## Task goal
Your answer should be the lines from the start of the records through the line with "intros Hh Hx.", copied word for word.

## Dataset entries

--------------------------------

(* ===== verification/EfLayout.v ===== *)
(** * The log of the key-value store

    What the two sectors hold, as data: a sector is [Blank] or has a header and
    a list of items, records and the remains of interrupted writes.  [lay] says
    which contents are those of a sector.  The functions of [EfEnv] that read a
    record, a header or step to the next record are shown to follow the list. *)

From S2P Require Import Prelude CStr Storage EfEnv EfFlash.
Open Scope list_scope.

(** ** Bytes at an address *)

Definition holds (mu : Z -> Z) (a : Z) (bs : list Z) : Prop := bytes_at mu a (zlen bs) = bs.

Lemma holds_nil mu a : holds mu a [].
Proof. unfold holds. by rewrite bytes_at_nil. Qed.

Lemma holds_cons mu a b bs : holds mu a (b :: bs) <-> mu a = b /\ holds mu (a + 1) bs.
Proof.
  pose proof (zlen_nonneg bs). unfold holds. rewrite bytes_at_cons, zlen_cons by (rewrite ?zlen_cons; lia).
  replace (1 + zlen bs - 1) with (zlen bs) by lia. split; [by intros [= -> ->] | by intros [-> ->]].
Qed.

Lemma holds_app mu a l1 l2 : holds mu a (l1 ++ l2) <-> holds mu a l1 /\ holds mu (a + zlen l1) l2.
Proof.
  revert a. induction l1 as [|b l1 IH]; intros a; cbn [app].
  - change (zlen (@nil Z)) with 0. rewrite Z.add_0_r. pose proof (holds_nil mu a). tauto.
  - rewrite !holds_cons, IH, zlen_cons. replace (a + (1 + zlen l1)) with (a + 1 + zlen l1) by lia. tauto.
Qed.

Lemma holds_lookup mu a bs i x : holds mu a bs -> bs !! i = Some x -> mu (a + Z.of_nat i) = x.
Proof.
  intros Hh Hx. pose proof (lookup_lt_Some _ _ _ Hx). rewrite <- Hh in Hx.
  rewrite bytes_at_lookup in Hx by (unfold zlen; lia). by injection Hx.
Qed.

Lemma holds_ext mu nu a bs :
  (forall x, a <= x < a + zlen bs -> nu x = mu x) -> holds mu a bs -> holds nu a bs.
Proof. intros Hx Hh. unfold holds. rewrite <- Hh at 2. by apply bytes_at_ext. Qed.

Lemma holds_bytes_at mu a n : 0 <= n -> holds mu a (bytes_at mu a n).
Proof. intros. unfold holds. by rewrite bytes_at_zlen. Qed.

Lemma holds_bytes_eq mu a n bs : holds mu a bs -> n = zlen bs -> bytes_at mu a n = bs.
Proof. by intros Hh ->. Qed.

Lemma holds_same mu a l1 l2 : zlen l1 = zlen l2 -> holds mu a l1 -> holds mu a l2 -> l1 = l2.
Proof. unfold holds. intros E H1 H2. rewrite <- H1, E. exact H2. Qed.

(** Programming erased bytes. *)
Lemma prog_out mu a bs x : x < a \/ a + zlen bs <= x -> prog mu a bs x = mu x.
Proof. intros Hx. unfold prog. by rewrite aget_None by lia. Qed.

Lemma prog_in mu a bs x b : aget bs (x - a) = Some b -> prog mu a bs x = Z.land (mu x) b.
Proof. intros E. unfold prog. by rewrite E. Qed.

Lemma prog_fresh mu nu a bs :
  (forall x, nu x = prog mu a bs x) -> (forall x, a <= x < a + zlen bs -> mu x = 255) -> bytes_ok bs ->
  holds nu a bs.
Proof.
  intros Hnu Hff Hb. apply list_eq. intros i.
  destruct (decide (i < length bs)%nat) as [Hi|Hi].
  - rewrite bytes_at_lookup by (unfold zlen; lia). rewrite Hnu.
    destruct (lookup_lt_is_Some_2 bs i Hi) as [b Eb]. rewrite (prog_in _ _ _ _ b).
    + rewrite Hff, land_255, Eb; [done | | unfold zlen; lia]. by eapply Forall_lookup_1 in Eb.
    + rewrite aget_lookup by lia. by replace (Z.to_nat (a + Z.of_nat i - a)) with i by lia.
  - rewrite !lookup_ge_None_2; [done | lia |]. unfold bytes_at. rewrite length_map, length_seqZ. unfold zlen. lia.
Qed.

(** ** Words *)

Lemma le_bytes_zlen w : zlen (le_bytes w) = 4.
Proof. done. Qed.

Lemma le_bytes_ok w : bytes_ok (le_bytes w).
Proof. repeat constructor; apply u8_range. Qed.

Lemma le_word w :
  0 <= w < 2 ^ 32 ->
  u32 (u8 w + u8 (w / 256) * 256 + u8 (w / 65536) * 65536 + u8 (w / 16777216) * 16777216) = w.
Proof.
  intros Hw. unfold u8. change (2 ^ 8) with 256.
  replace (w / 65536) with (w / 256 / 256) by (rewrite Z.div_div by lia; done).
  replace (w / 16777216) with (w / 256 / 256 / 256) by (rewrite !Z.div_div by lia; done).
  assert (Ha : 0 <= w / 256 / 256 / 256 < 256).
  { split; [repeat apply Z.div_pos; lia|]. repeat (apply Z.div_lt_upper_bound; [lia|]). lia. }
  rewrite (Z.mod_small (w / 256 / 256 / 256)) by done.
  pose proof (Z.div_mod w 256). pose proof (Z.div_mod (w / 256) 256). pose proof (Z.div_mod (w / 256 / 256) 256).
  rewrite u32_small; lia.
Qed.

(** ** Items *)

(** The status table of a record; 5 is one given up before it was complete, 6
    one deleted without the step before. *)
Definition env_tbl (st : Z) : list Z :=
  if st =? 1 then [0; 255; 255; 255; 255] else if st =? 2 then [0; 0; 255; 255; 255]
  else if st =? 3 then [0; 0; 0; 255; 255] else if st =? 4 then [0; 0; 0; 0; 255]
  else if st =? 5 then [0; 255; 255; 255; 0] else [0; 0; 255; 0; 255].
Definition stat (st : Z) : Z := if st =? 6 then ENV_DELETED else st.
Definition is_stat (st : Z) : Prop := st = 1 \/ st = 2 \/ st = 3 \/ st = 4 \/ st = 5 \/ st = 6.

Definition node_len (k v : list Z) : Z := 28 + zlen k + zlen v.
Definition rec_body (k v : list Z) : list Z :=
  hdr_bytes (node_len k v) (env_crc k v) (zlen k) (zlen v) ++ k ++ v.

(** [Gap] is a start of a record the search does not find; [Bad] one that it
    finds, of which [rest] follows the status table, and that fails its check. *)
Inductive item :=
| Rec (st : Z) (k v : list Z)
| Gap (bs : list Z)
| Bad (b0 : Z) (err : bool) (rest : list Z).

#[export] Instance item_eq_dec : EqDecision item.
Proof. solve_decision. Defined.

Definition item_bytes (it : item) : list Z :=
  match it with
  | Rec st k v => env_tbl st ++ [255; 255; 255] ++ rec_body k v
  | Gap bs => bs
  | Bad b0 err rest => [b0; 255; 255; 255; if err then 0 else 255; 255; 255; 255] ++ rest
  end.
Definition items_bytes (l : list item) : list Z := concat (map item_bytes l).
Definition item_len (it : item) : Z := zlen (item_bytes it).
Definition ilen (l : list item) : Z := zlen (items_bytes l).

Lemma env_tbl_zlen st : zlen (env_tbl st) = 5.
Proof. unfold env_tbl. by repeat case_match. Qed.

Lemma rec_body_zlen k v : zlen (rec_body k v) = node_len k v - 8.
Proof. unfold rec_body, node_len. rewrite !zlen_app. change (zlen (hdr_bytes _ _ _ _)) with 20. lia. Qed.

Lemma rec_len st k v : item_len (Rec st k v) = node_len k v.
Proof.
  unfold item_len. cbn [item_bytes]. rewrite !zlen_app, env_tbl_zlen, rec_body_zlen.
  change (zlen [255; 255; 255]) with 3. lia.
Qed.

Lemma bad_len b0 err rest : item_len (Bad b0 err rest) = 8 + zlen rest.
Proof. unfold item_len. cbn [item_bytes]. rewrite zlen_app. done. Qed.

Lemma items_bytes_app l1 l2 : items_bytes (l1 ++ l2) = items_bytes l1 ++ items_bytes l2.
Proof. unfold items_bytes. by rewrite map_app, concat_app. Qed.

Lemma items_bytes_cons it l : items_bytes (it :: l) = item_bytes it ++ items_bytes l.
Proof. done. Qed.

Lemma ilen_app l1 l2 : ilen (l1 ++ l2) = ilen l1 + ilen l2.
Proof. unfold ilen. by rewrite items_bytes_app, zlen_app. Qed.

Lemma ilen_cons it l : ilen (it :: l) = item_len it + ilen l.
Proof. unfold ilen, item_len. by rewrite items_bytes_cons, zlen_app. Qed.

Lemma ilen_nil : ilen [] = 0.
Proof. done. Qed.

Lemma ilen_nonneg l : 0 <= ilen l.
Proof. apply zlen_nonneg. Qed.

Lemma item_len_nonneg it : 0 <= item_len it.
Proof. apply zlen_nonneg. Qed.

(** Names and values are texts. *)
Definition text (l : list Z) : Prop := Forall (fun b => 0 < b < 128) l.
Record entry_ok (k v : list Z) : Prop := {
  key_text : text k; key_len : 1 <= zlen k <= 32; value_text : text v;
  entry_fits : node_len k v <= SECTOR_SIZE - SECTOR_HDR_DATA_SIZE
}.

#[export] Instance text_dec l : Decision (text l).
Proof. apply Forall_dec. intros b. apply _. Defined.

(** A word of [bs] from index 1 on is not the magic word, nor does one of its
    bytes end [bs]... the words that reach over the end are no concern: what
    follows an item is 0 or 255. *)
Definition magic_free (bs : list Z) : Prop :=
  forall j, 1 <= j -> j + 4 <= zlen bs -> slice bs j 4 <> le_bytes ENV_MAGIC_WORD.

Definition bad_short (rest : list Z) : Prop :=
  zlen rest = 20 /\ exists n, le32 rest 4 = Some n /\ (ENV_AREA_SIZE < n \/ n < ENV_NAME_LEN_OFFSET).
Definition bad_long (rest : list Z) : Prop :=
  28 < 8 + zlen rest <= SECTOR_SIZE - SECTOR_HDR_DATA_SIZE /\ le32 rest 4 = Some (8 + zlen rest)
  /\ le32 rest 8 <> Some (ef_calc_crc32 0 (drop 12 rest)).

Definition item_ok (it : item) : Prop :=
  match it with
  | Rec st k v => is_stat st /\ entry_ok k v
  | Gap bs => bytes_ok bs /\ (exists t, bs = 0 :: t) /\ zlen bs < 12
              /\ forall j, 0 <= j -> j + 4 <= zlen bs -> slice bs j 4 <> le_bytes ENV_MAGIC_WORD
  | Bad b0 err rest => bytes_ok rest /\ (b0 = 0 \/ b0 = 255) /\ magic_free rest
                       /\ (bad_short rest \/ (b0 = 0 /\ bad_long rest))
  end.

Definition is_gap (it : item) : bool := match it with Gap _ => true | _ => false end.

(** The magic word is there for the search to find; only the first item of a
    sector is read without it. *)
Definition found (it : item) : Prop :=
  match it with Bad _ _ rest => take 4 rest = le_bytes ENV_MAGIC_WORD | _ => True end.

Record items_ok (l : list item) : Prop := {
  all_ok : Forall item_ok l;
  head_read : forall it, head l = Some it -> is_gap it = false;
  tail_found : Forall found (tail l);
  bad_room : forall l1 it l2, l = l1 ++ it :: l2 -> is_gap it = false ->
    SECTOR_HDR_DATA_SIZE + ilen l1 + 29 <= SECTOR_SIZE
}.

(** ** Sectors *)

Inductive Sec := Blank | Fmt (store dirty : Z) (items : list item).

Definition tbl3 (n : Z) : list Z :=
  if n =? 1 then [0; 255; 255] else if n =? 2 then [0; 0; 255] else [0; 0; 0].
Definition is_level (n : Z) : Prop := n = 1 \/ n = 2 \/ n = 3.
Definition sec_hdr (store dirty : Z) : list Z :=
  tbl3 store ++ tbl3 dirty ++ [255; 255] ++ le_bytes SECTOR_MAGIC_WORD
  ++ le_bytes SECTOR_NOT_COMBINED ++ le_bytes 4294967295.

Lemma tbl3_zlen n : zlen (tbl3 n) = 3.
Proof. unfold tbl3. by repeat case_match. Qed.

Lemma sec_hdr_zlen st d : zlen (sec_hdr st d) = 20.
Proof. unfold sec_hdr. rewrite !zlen_app, !tbl3_zlen. done. Qed.

Definition ends (b : Z) (l : list item) : Z := b + SECTOR_HDR_DATA_SIZE + ilen l.

Record fmt_at (mu : Z -> Z) (b store dirty : Z) (items : list item) : Prop := {
  fmt_levels : is_level store /\ is_level dirty;
  fmt_hdr : holds mu b (sec_hdr store dirty);
  fmt_items : holds mu (b + SECTOR_HDR_DATA_SIZE) (items_bytes items);
  fmt_free : forall x, ends b items <= x < b + SECTOR_SIZE -> mu x = 255;
  fmt_fits : ends b items <= b + SECTOR_SIZE;
  fmt_ok : items_ok items
}.

Definition lay (mu : Z -> Z) (b : Z) (S : Sec) : Prop :=
  match S with
  | Blank => bytes_at mu (b + 8) 4 <> le_bytes SECTOR_MAGIC_WORD
  | Fmt store dirty items => fmt_at mu b store dirty items
  end.

(** The two sectors; the second one is [true]. *)
Definition base (i : bool) : Z := if i then SECTOR_SIZE else 0.
Definition sec (L : Sec * Sec) (i : bool) : Sec := if i then L.2 else L.1.
Definition upd (L : Sec * Sec) (i : bool) (S : Sec) : Sec * Sec := if i then (L.1, S) else (S, L.2).
Definition flash_is (mu : Z -> Z) (L : Sec * Sec) : Prop := forall i, lay mu (base i) (sec L i).

Lemma sec_upd_eq L i S : sec (upd L i S) i = S.
Proof. by destruct i. Qed.

Lemma sec_upd_ne L i S : sec (upd L i S) (negb i) = sec L (negb i).
Proof. by destruct i. Qed.

Lemma upd_same L i : upd L i (sec L i) = L.
Proof. by destruct i, L. Qed.

Lemma upd_upd L i S T : upd (upd L i S) i T = upd L i T.
Proof. by destruct i. Qed.

Lemma lay_ext mu nu b S : (forall x, b <= x < b + SECTOR_SIZE -> nu x = mu x) -> lay mu b S -> lay nu b S.
Proof.
  intros Hx. destruct S as [|st d its]; cbn [lay].
  - rewrite (bytes_at_ext nu mu); [done|]. intros x Hr. apply Hx. unfold SECTOR_SIZE, EF_ERASE_MIN_SIZE. lia.
  - intros [? ? ? ? ? ?]. unfold ends, SECTOR_HDR_DATA_SIZE in *. pose proof (ilen_nonneg its). split; try done.
    + eapply holds_ext; [|done]. intros x. rewrite sec_hdr_zlen. intros. apply Hx. lia.
    + eapply holds_ext; [|done]. intros x Hr. apply Hx. unfold ilen, SECTOR_HDR_DATA_SIZE in *. lia.
    + intros x Hr. unfold ends, SECTOR_HDR_DATA_SIZE in Hr. rewrite Hx by lia. auto.
Qed.

Lemma base_other i x : base i <= x < base i + SECTOR_SIZE -> ~ (base (negb i) <= x < base (negb i) + SECTOR_SIZE).
Proof. unfold base, SECTOR_SIZE, EF_ERASE_MIN_SIZE. destruct i; cbn; lia. Qed.

(** A change inside one sector. *)
Lemma flash_is_upd mu nu L i S :
  flash_is mu L -> (forall x, ~ (base i <= x < base i + SECTOR_SIZE) -> nu x = mu x) -> lay nu (base i) S ->
  flash_is nu (upd L i S).
Proof.
  intros HL Hx HS j. destruct (decide (j = i)) as [->|Hne]; [by rewrite sec_upd_eq|].
  replace j with (negb i) by (by destruct i, j). rewrite sec_upd_ne.
  apply (lay_ext mu); [|apply HL]. intros x Hr. apply Hx. intros Hi. by apply (base_other i x).
Qed.

Lemma flash_is_ext mu nu L : (forall x, nu x = mu x) -> flash_is mu L -> flash_is nu L.
Proof. intros Hx HL i. by apply (lay_ext mu), HL. Qed.

(** *** Up to marks

    Reading a torn record may mark it, so what is known of the flash is known
    up to that byte. *)

Definition unmark (it : item) : item := match it with Bad b0 _ rest => Bad b0 false rest | _ => it end.
Definition unmark_sec (S : Sec) : Sec :=
  match S with Fmt st d its => Fmt st d (map unmark its) | Blank => Blank end.
Definition like (L L' : Sec * Sec) : Prop := forall i, unmark_sec (sec L i) = unmark_sec (sec L' i).
Definition Flash (mu : Z -> Z) (L : Sec * Sec) : Prop := exists L0, like L0 L /\ flash_is mu L0.

Lemma unmark_len it : item_len (unmark it) = item_len it.
Proof. destruct it; cbn [unmark]; rewrite ?bad_len; done. Qed.

Lemma unmark_ilen l : ilen (map unmark l) = ilen l.
Proof. induction l as [|it l IH]; [done|]. cbn [map]. by rewrite !ilen_cons, unmark_len, IH. Qed.

Lemma like_ilen l l' : map unmark l = map unmark l' -> ilen l = ilen l'.
Proof. intros E. by rewrite <- unmark_ilen, E, unmark_ilen. Qed.

Lemma like_refl L : like L L.
Proof. by intros i. Qed.

Lemma like_upd L L' i S S' : like L L' -> unmark_sec S = unmark_sec S' -> like (upd L i S) (upd L' i S').
Proof. intros Hl HS j. specialize (Hl j). by destruct i, j. Qed.

Lemma like_fmt L L' i st d its :
  like L L' -> sec L' i = Fmt st d its -> exists its0, sec L i = Fmt st d its0 /\ map unmark its0 = map unmark its.
Proof.
  intros Hl E. specialize (Hl i). rewrite E in Hl. destruct (sec L i) as [|st0 d0 its0]; [done|].
  injection Hl as -> -> Hm. by exists its0.
Qed.

Lemma like_split l0 l1 it l2 :
  map unmark l0 = map unmark (l1 ++ it :: l2) ->
  exists m1 jt m2, l0 = m1 ++ jt :: m2 /\ map unmark m1 = map unmark l1 /\ unmark jt = unmark it
    /\ map unmark m2 = map unmark l2.
Proof.
  rewrite map_app. cbn [map]. intros E. apply map_eq_app in E as (m1 & r & -> & E1 & E2).
  apply map_eq_cons in E2 as (jt & m2 & -> & E2 & E3). by exists m1, jt, m2.
Qed.

Lemma unmark_not_bad it jt : unmark jt = unmark it -> (forall b e r, it <> Bad b e r) -> jt = it.
Proof. destruct it, jt; cbn; intros E Hn; congruence. Qed.

Lemma Flash_of mu L : flash_is mu L -> Flash mu L.
Proof. intros HL. exists L. split; [apply like_refl | done]. Qed.

Lemma Flash_like mu L L' : like L L' -> Flash mu L -> Flash mu L'.
Proof. intros Hl (L0 & H0 & HL). exists L0. split; [|done]. intros i. by rewrite H0. Qed.

Lemma Flash_ext mu nu L : (forall x, nu x = mu x) -> Flash mu L -> Flash nu L.
Proof. intros Hx (L0 & H0 & HL). exists L0. split; [done|]. by apply (flash_is_ext mu). Qed.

--------------------------------

## Finished exercise
(* ===== verification/EfLayout.v ===== *)
(** * The log of the key-value store

    What the two sectors hold, as data: a sector is [Blank] or has a header and
    a list of items, records and the remains of interrupted writes.  [lay] says
    which contents are those of a sector.  The functions of [EfEnv] that read a
    record, a header or step to the next record are shown to follow the list. *)

From S2P Require Import Prelude CStr Storage EfEnv EfFlash.
Open Scope list_scope.

(** ** Bytes at an address *)

Definition holds (mu : Z -> Z) (a : Z) (bs : list Z) : Prop := bytes_at mu a (zlen bs) = bs.

Lemma holds_nil mu a : holds mu a [].
Proof. unfold holds. by rewrite bytes_at_nil. Qed.

Lemma holds_cons mu a b bs : holds mu a (b :: bs) <-> mu a = b /\ holds mu (a + 1) bs.
Proof.
  pose proof (zlen_nonneg bs). unfold holds. rewrite bytes_at_cons, zlen_cons by (rewrite ?zlen_cons; lia).
  replace (1 + zlen bs - 1) with (zlen bs) by lia. split; [by intros [= -> ->] | by intros [-> ->]].
Qed.

Lemma holds_app mu a l1 l2 : holds mu a (l1 ++ l2) <-> holds mu a l1 /\ holds mu (a + zlen l1) l2.
Proof.
  revert a. induction l1 as [|b l1 IH]; intros a; cbn [app].
  - change (zlen (@nil Z)) with 0. rewrite Z.add_0_r. pose proof (holds_nil mu a). tauto.
  - rewrite !holds_cons, IH, zlen_cons. replace (a + (1 + zlen l1)) with (a + 1 + zlen l1) by lia. tauto.
Qed.

Lemma holds_lookup mu a bs i x : holds mu a bs -> bs !! i = Some x -> mu (a + Z.of_nat i) = x.
Proof.
  intros Hh Hx. pose proof (lookup_lt_Some _ _ _ Hx). rewrite <- Hh in Hx.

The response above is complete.